Al Purdy The Winemaker's Beat-Etude Wild Grape Wine (1968)
Ink making is also a kind of memory making. A way for the stuff of a place to become its message. I grew up at the end of a road just past Perth Road Village. A really small town named after a road that led to a not-quite-as-small town. I remember materials. The beach made of snail shells on Draper Lake. Creosote smell of railway ties in the sun. Rust. Old children’s books in the barn. I remember near the railroad track you could sometimes find a huge white puffball mushroom back in the woods. I would sometimes travel in my Papa's backpack looking out past his big black beard. My mother taught me how to look for the hickory nuts under the shaggy-barked hickory tree. My father threw me a puffball mushroom as big a beachball and I didn't catch it and it broke into tiny glowing white pieces on the dark ground. Shards of the moon. Past the carboniferous horsetail ferns growing beside the railway track on the way to Harrowsmith. Deeper there were ropey old vines of wild grapes swinging 50 feet into the air. Tiny black-purple grapes, leaves going yellow in the fall. I believed in their magic. My hands were stained purple.
This year I finally found the fox grapes in parking lot of a casino off Old Weston Road. It was raining and cold and I was waiting to get winter tires changed and the lot was empty except for a cop car tucked into the far corner beside the the fence.

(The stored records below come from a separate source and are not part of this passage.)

(* ===== verification/Metrics.v ===== *)
(** * Per-operation metrics

    [fusecraft-core/src/metrics/mod.rs]. The histogram is the [hdrhistogram]
    crate's, a parameter of the model ([Histogram]); the recorder is a map from
    operations to two counters and a histogram, updated under one mutex. *)

From stdpp Require Import base list numbers gmap strings.
From Stdlib Require Import ZArith Lia.

From S2P Require Import Prelude Word Float Op Text.

Local Open Scope Z_scope.

Definition HIST_LOW : Z := 1.
Definition HIST_HIGH : Z := 60000000.
Definition HIST_SIGFIG : Z := 3.

(** [Histogram::new_with_bounds], [record] (whose error the source drops) and
    [value_at_percentile]. *)
Class Histogram (H : Type) : Type := {
  new_with_bounds : Z -> Z -> Z -> H;
  hist_record : H -> Z -> H;
  value_at_percentile : H -> f64 -> Z
}.

(** The documented precondition of [new_with_bounds], on which its [expect]
    relies. *)
Lemma hist_bounds_valid : 1 <= HIST_LOW /\ 2 * HIST_LOW <= HIST_HIGH /\ 0 <= HIST_SIGFIG <= 5.
Proof. unfold HIST_LOW, HIST_HIGH, HIST_SIGFIG. lia. Qed.

Record OpHisto (H : Type) : Type := {
  count_ok : Z;
  count_err : Z;
  histo : H
}.
Arguments Build_OpHisto {H}.
Arguments count_ok {H}.
Arguments count_err {H}.
Arguments histo {H}.

Record OpSummary : Type := {
  sum_op : FsOp;
  sum_count : Z;
  sum_errors : Z;
  p50_us : Z;
  p95_us : Z;
  p99_us : Z;
  p999_us : Z
}.

(** The literals [50.0], [95.0], [99.0] and [99.9]. *)
Definition P50 : f64 := f64_of_Z 50.
Definition P95 : f64 := f64_of_Z 95.
Definition P99 : f64 := f64_of_Z 99.
Definition P999 : f64 := S754_finite false 7029837543348634 (-46).

Definition clamp (x lo hi : Z) : Z := if x <? lo then lo else if hi <? x then hi else x.

Abbreviation HistogramRecorder H := (gmap FsOp (OpHisto H)).

Section Recorder.
Context {H : Type} `{Histogram H}.

Definition recorder_new : HistogramRecorder H := ∅.

Definition fresh_histo : OpHisto H :=
  {| count_ok := 0; count_err := 0; histo := new_with_bounds HIST_LOW HIST_HIGH HIST_SIGFIG |}.

Definition record (self : HistogramRecorder H) (op : FsOp) (duration_us : Z) (is_error : bool)
    : HistogramRecorder H :=
  let entry := default fresh_histo (self !! op) in
  let clamped := clamp duration_us HIST_LOW HIST_HIGH in
  <[op := {| count_ok := if is_error then count_ok entry else wrapping_add (count_ok entry) 1;
             count_err := if is_error then wrapping_add (count_err entry) 1 else count_err entry;
             histo := hist_record (histo entry) clamped |}]> self.

Definition op_summary (self : HistogramRecorder H) (op : FsOp) : option OpSummary :=
  match self !! op with
  | None => None
  | Some entry =>
      let count := wrapping_add (count_ok entry) (count_err entry) in
      if count =? 0 then None
      else Some {| sum_op := op; sum_count := count; sum_errors := count_err entry;
                   p50_us := value_at_percentile (histo entry) P50;
                   p95_us := value_at_percentile (histo entry) P95;
                   p99_us := value_at_percentile (histo entry) P99;
                   p999_us := value_at_percentile (histo entry) P999 |}
  end.

Definition summary (self : HistogramRecorder H) : list OpSummary := omap (op_summary self) ALL.

(** The lines written to the standard error. *)
Definition print_summary (self : HistogramRecorder H) : list string :=
  (fun s => "op=" +:+ op_as_str (sum_op s) +:+ " count=" +:+ show_u64 (sum_count s)
    +:+ " p50_us=" +:+ show_u64 (p50_us s) +:+ " p95_us=" +:+ show_u64 (p95_us s)
    +:+ " p99_us=" +:+ show_u64 (p99_us s) +:+ " p999_us=" +:+ show_u64 (p999_us s)
    +:+ " errors=" +:+ show_u64 (sum_errors s)) <$> summary self.
End Recorder.

(** ** Facts *)

(** One recorded sample: operation, duration and whether it failed. *)
Definition sample : Type := FsOp * Z * bool.

Definition sample_op (s : sample) : FsOp := s.1.1.
Definition sample_us (s : sample) : Z := s.1.2.
Definition sample_err (s : sample) : bool := s.2.

Section RecorderFacts.
Context {H : Type} `{Histogram H}.

Definition record_sample (m : HistogramRecorder H) (s : sample) : HistogramRecorder H :=
  record m (sample_op s) (sample_us s) (sample_err s).

Definition record_all (m : HistogramRecorder H) (l : list sample) : HistogramRecorder H :=
  fold_left record_sample l m.

(** The samples of one operation. *)
Definition of_op (op : FsOp) (l : list sample) : list sample := filter (fun s => sample_op s = op) l.

Definition n_errors (l : list sample) : Z := count sample_err l.
Definition n_oks (l : list sample) : Z := count (fun s => negb (sample_err s)) l.

(** The histogram that has seen the clamped durations of [l], in order. *)
Definition histo_of (l : list sample) : H :=
  fold_left (fun h s => hist_record h (clamp (sample_us s) HIST_LOW HIST_HIGH)) l
    (new_with_bounds HIST_LOW HIST_HIGH HIST_SIGFIG).

Lemma clamp_range x : HIST_LOW <= clamp x HIST_LOW HIST_HIGH <= HIST_HIGH.
Proof. unfold clamp, HIST_LOW, HIST_HIGH. destruct (Z.ltb_spec x 1); [lia|]. destruct (Z.ltb_spec 60000000 x); lia. Qed.

Lemma record_all_snoc m l s : record_all m (l ++ [s]) = record_sample (record_all m l) s.
Proof. unfold record_all. by rewrite fold_left_app. Qed.

Lemma of_op_snoc op l s :
  of_op op (l ++ [s]) = of_op op l ++ (if decide (sample_op s = op) then [s] else []).
Proof. unfold of_op. rewrite filter_app, filter_cons, filter_nil. done. Qed.

(** The recorder after a run, operation by operation. *)
Lemma record_all_lookup l op :
  record_all recorder_new l !! op =
  match of_op op l with
  | [] => None
  | l' => Some {| count_ok := wrap64 (n_oks l'); count_err := wrap64 (n_errors l'); histo := histo_of l' |}
  end.
Proof.
  induction l as [|s l IH] using rev_ind; [done|].
  rewrite record_all_snoc, of_op_snoc. unfold record_sample, record.
  destruct (decide (sample_op s = op)) as [<-|Hne].
  - rewrite lookup_insert_eq. rewrite IH. destruct (of_op (sample_op s) l) as [|s0 l'].
    + cbn. unfold n_oks, n_errors, histo_of. cbn. by destruct (sample_err s).
    + cbn [app default from_option id count_ok count_err histo].
      change (s0 :: l' ++ [s]) with ((s0 :: l') ++ [s]).
      unfold n_oks, n_errors, histo_of. rewrite !count_app, fold_left_app. cbn [count fold_left].
      unfold wrapping_add, wrap64. rewrite !Z.add_mod_idemp_l by lia.
      destruct (sample_err s); cbn [negb Z.b2z]; rewrite ?Z.add_0_r; done.
  - rewrite lookup_insert_ne by done. by rewrite IH, app_nil_r.
Qed.

Lemma count_length (l : list sample) : n_oks l + n_errors l = Z.of_nat (length l).
Proof.
  unfold n_oks, n_errors. induction l as [|s l IH]; [done|]. cbn [count length].
  destruct (sample_err s); cbn [negb Z.b2z]; lia.
Qed.

Lemma op_summary_run l op :
  op_summary (record_all recorder_new l) op =
  let l' := of_op op l in
  if wrap64 (Z.of_nat (length l')) =? 0 then None
  else Some {| sum_op := op; sum_count := wrap64 (Z.of_nat (length l')); sum_errors := wrap64 (n_errors l');
               p50_us := value_at_percentile (histo_of l') P50;
               p95_us := value_at_percentile (histo_of l') P95;
               p99_us := value_at_percentile (histo_of l') P99;
               p999_us := value_at_percentile (histo_of l') P999 |}.
Proof.
  unfold op_summary. rewrite record_all_lookup. cbn zeta.
  destruct (of_op op l) as [|s l'] eqn:E; [done|]. cbn [count_ok count_err histo].
  assert (Ec : wrapping_add (wrap64 (n_oks (s :: l'))) (wrap64 (n_errors (s :: l'))) =
               wrap64 (Z.of_nat (length (s :: l')))).
  { rewrite <- count_length. unfold wrapping_add, wrap64. symmetry. apply Z.add_mod. lia. }
  by rewrite Ec.
Qed.

(** After any run of fewer than 2^64 samples, the summary lists exactly the
    operations that were recorded, each once and in the order of
    [FsOp::ALL], with the number of its samples, the number of its errors,
    and the percentiles of its own durations only, each clamped to the
    histogram's range and recorded in order. *)
Theorem summary_spec l :
  Z.of_nat (length l) < 2 ^ 64 ->
  summary (record_all recorder_new l) =
  omap (fun op =>
    match of_op op l with
    | [] => None
    | l' => Some {| sum_op := op; sum_count := Z.of_nat (length l'); sum_errors := n_errors l';
                    p50_us := value_at_percentile (histo_of l') P50;
                    p95_us := value_at_percentile (histo_of l') P95;
                    p99_us := value_at_percentile (histo_of l') P99;
                    p999_us := value_at_percentile (histo_of l') P999 |}
    end) ALL.
Proof.
  intros Hl. apply list_omap_ext, Forall_Forall2_diag, Forall_forall. intros op _.
  rewrite op_summary_run. cbn zeta.
  assert (Hlen : (length (of_op op l) <= length l)%nat) by apply length_filter.
  pose proof (count_length (of_op op l)) as Hc. pose proof (count_nonneg (fun s => negb (sample_err s)) (of_op op l)) as Hn.
  pose proof (count_nonneg sample_err (of_op op l)) as He. unfold n_oks in Hc.
  fold (n_errors (of_op op l)) in He.
  rewrite !wrap64_small by (unfold is_u64; lia). by destruct (of_op op l).
Qed.
End RecorderFacts.

(** ** Witness *)

(** A histogram that keeps the recorded values. *)
#[export] Instance values_histogram : Histogram (list Z) :=
  {| new_with_bounds := fun _ _ _ => []; hist_record := fun h v => v :: h;
     value_at_percentile := fun h _ => foldr Z.max 0 h |}.

Lemma summary_spec_witness :
  map sum_count (summary (H := list Z)
    (record_all recorder_new [(Write, 0, false); (Read, 5, true); (Write, 70000000, false)])) = [1; 2].
Proof.
  rewrite (summary_spec (H := list Z) [(Write, 0, false); (Read, 5, true); (Write, 70000000, false)] eq_refl).
  by vm_compute.
Defined.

There were thousands of perfect dark purple spheres in clusters under the the yellowing leaves woven through the chain link fence and I collected them until my fingers were numb. At home I squeezed the juice cold and straight into 4 little glass bottles and the colour was rich and royal and I remembered that the $500 denomination (and first of the high roller) casino chip is traditionally purple.
Also please do spread the word. And comment in the comments. And stay wild. Happy all souls. JL
I have wild grapes in the woods behind my home and I waited patiently till they were ripe. I was only able to get a small bunch as once again foiled by the birds flying through on their way south.
This year I found wild grapes growing on Belle Isle in Detroit, the Northeast side of the island right along the shore, where I can see Canada (Hi Jason!). It's my favorite place on the island: a marble lighthouse, a field of milkweed, water always close. I made ink out of fruit after picking some that was growing high up, draped like holiday lights on nearby trees, and shared it with a bunch of new ink makers who fell in love quickly with the color. A week later, I went back to pick some more but they were gone ( I think the birds were hungry). But yesterday I went on a run in the rain in the city and I saw them growing on a fence. Color has a way of finding you when you least expect it.